### TASK DETAILS
Copy out the lines below that hold the word "Type".

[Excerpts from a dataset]
(** * obs-vkcapture: the Vulkan capture layer and the capture broker

    A shallow embedding of [src/vklayer.c] (the Vulkan interposition layer)
    and of the broker's server loop ([server_thread_run] and its helpers),
    with the properties of the natural-language specification stated over
    it.

    Conventions.
    - Handles, file descriptors, flags and C integers are [Z]; array
      indices and counts that drive loops are [nat].
    - Calls that leave the process (Vulkan entry points of the next layer,
      [close], [sendmsg], [recvmsg], ...) append an event to a trace; what
      they return is read from an environment record, so that every
      theorem quantifies over all possible answers of the outside world.
    - A function whose C original has undefined behaviour on some input
      (a NULL dereference, a write past an array, signed overflow) returns
      [None] there. *)

From stdpp Require Import base list numbers.
From Stdlib Require Import ZArith Lia List.
From Stdlib Require Sorted String.
Import ListNotations.

Local Open Scope Z_scope.

(** ** Control flow shared by both halves *)

(** A statement either falls through to the next one or leaves the
    enclosing function ([return;]) or loop ([break;]). *)
Inductive flow (S : Type) : Type :=
| Normal (s : S)
| Returned (s : S).
Arguments Normal {S} s.
Arguments Returned {S} s.

Definition stmt (S : Type) : Type := S -> flow S.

### YOUR SOLUTION
Inductive flow (S : Type) : Type :=
Definition stmt (S : Type) : Type := S -> flow S.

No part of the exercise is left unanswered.